My Domestic Violence Story- A New Beginning Is Beckoning!

I have now been several months complete No Contact with my ex and I feel great! (Not quite “amazing” as I still have flashbacks, strange dreams and anxiety issues). I went to see my doctor as I had been on the receiving end of an outbreak of Guttate Psoriasis- He confirmed it was due to trauma and stress which I had already guessed as I’d had a similar outbreak of the rash a couple of years earlier after a particularly stressful incident (But that’s another blog for when I am more or less out of the adult industry). I was diagnosed with Post Traumatic Stress Disorder, otherwise known as PTSD which also didn’t come as a surprise. It was annoying as at first the creams didn’t work on the rash and I had to turn down mainstream acing roles and cancel a couple of shoots I had lined up as my whole body was covered. Luckily after a month or so I started using Dovobet which cleared it up pretty quickly and now I only have a few faded marks around my stomach area.

I joined my local health club and regularly go of an evening to use the jacuzzi, steam rooms and swimming pool- I find swimming helps me to thrash out some of my anger and I have always loved being in the water, so it helps me to relax also! I did get a few funny looks when I first joined as I was covered in Psoriasis but I just carried on regardless. I also started going out for meals a few times a week- I may have looked lonely at by myself and I know some girls who wouldn’t be seen dead dining out alone, but I didn’t want to just sit in my house feeling miserable. Some nights I would just take my laptop to the local hotel and sit in the lobby browsing the internet, just to be around other people in a happy environment I don’t feel the need to go out somewhere every evening now, but I still feel better if I get a bit of fresh air to break up the evening as I usually on’t go to bed until around 1-1:30am- Even just a walk to the local corner shop to buy a bag or sweets or a nutrient drink will do!

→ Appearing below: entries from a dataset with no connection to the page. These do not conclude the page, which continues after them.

(** A change of the records by an abstract call, not yet written. *)
Lemma sim_call c s s' w :
  sim s w → ret_wf s' → abs_call max c (re_all s) (re_all s') → sim s' w.
Proof.
  intros ([l d] & Ha & _ & Hl & Hd) Hs' Hc. simpl in *. subst l.
  exists {| live := re_all s'; durable := d |}. split_and!; [|done|done|done].
  eapply rtc_r; [exact Ha|]. econstructor; [exact Hc | by left].
Qed.

(** Writing brings the durable copy up to date, or leaves it. *)
Lemma persist_sim c s0 s w (Q : result unit → Retained E → file → Prop) :
  sim s0 w → ret_wf s → abs_call max c (re_all s0) (re_all s) →
  (∀ w', sim s w' → Q (Ok tt) s w') →
  wpm (E := retention) retention_exec file_inv re_persist Q s w.
Proof.
  intros Hsim Hs Hc HQ. pose proof (sim_file _ _ Hsim) as Hi. unfold re_persist.
  apply wpm_bind, wpm_get; [done|]. apply wpm_bind.
  apply (wpm_perform (E := retention) retention_exec file_inv (SaveFile (re_state s))); [done|].
  intros r w' Hr. assert (sim s w') as Hsim'.
  { destruct Hr as [[_ ->]|(x & _ & ->)]; [|by eapply sim_call].
    destruct Hsim as ([l d] & Ha & _ & Hl & _). simpl in *. subst l.
    exists {| live := re_all s; durable := re_all s |}. split_and!; [|done|done| by exists s].
    eapply rtc_r; [exact Ha|]. econstructor; [exact Hc | by right]. }
  split; [by eapply sim_file|]. apply wpm_ret; [by eapply sim_file | auto].
Qed.

Lemma retain_stamped_sim build s w (Q : result (list E) → Retained E → file → Prop) :
  0 < max → sim s w → retention_call_ok (RetainCall build) →
  (∀ t, match build t with
        | Ok recs => ∀ s' w', sim s' w' →
            re_all s' = newest max (fold_left (λ l e, without (entry_key e) l ++ [e]) recs (re_all s)) →
            Q (Ok recs) s' w'
        | Err e => Q (Err e) s w
        end) →
  wpm (E := retention) retention_exec file_inv (retain_stamped build) Q s w.
Proof.
  intros Hm Hsim Hok HQ. pose proof (sim_file _ _ Hsim) as Hi. unfold retain_stamped.
  apply wpm_bind. apply (wpm_perform (E := retention) retention_exec file_inv Clock); [done|].
  intros now w' ->. split; [done|]. apply wpm_bind, wpm_lift; [done|]. specialize (HQ (trunc now)).
  destruct (build (trunc now)) as [recs|e] eqn:Hb; [|done].
  assert (ret_wf s) as Hs by (by destruct Hsim as (? & _ & ? & _)).
  destruct (retain_wf s recs Hm Hs (Hok _ _ Hb)) as [Hs' Hall].
  unfold retain_all. apply wpm_bind, wpm_bind, wpm_modify; [done|].
  apply (persist_sim (RetainCall build) s); [done | done | |].
  - rewrite Hall. by econstructor.
  - intros w' Hsim'. apply wpm_ret; [by eapply sim_file|]. by apply HQ.
Qed.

As for my ex- Well he has been crossed off several more people’s Christmas card lists after throwing a strop when he didn’t win Male Performer Of The Year at an award show just gone because he claims he was embarrassed in front of the two girls he brought with him, and has since demanded the money back that “he” supposedly paid for a VIP table at the event (More than likely money he had left over from me). He is also now demanding all the contact details for the individuals who made up the committee that organized the event- Needless to say pretty much everyone in the adult industry now, if not before, think he is a total idiot. It was very difficult being in the same room with him at the event, however I stuck with my friends all night and made sure to keep as far away from him as I could. Luckily he made no attempt to talk to me and hasn’t now for a good few months.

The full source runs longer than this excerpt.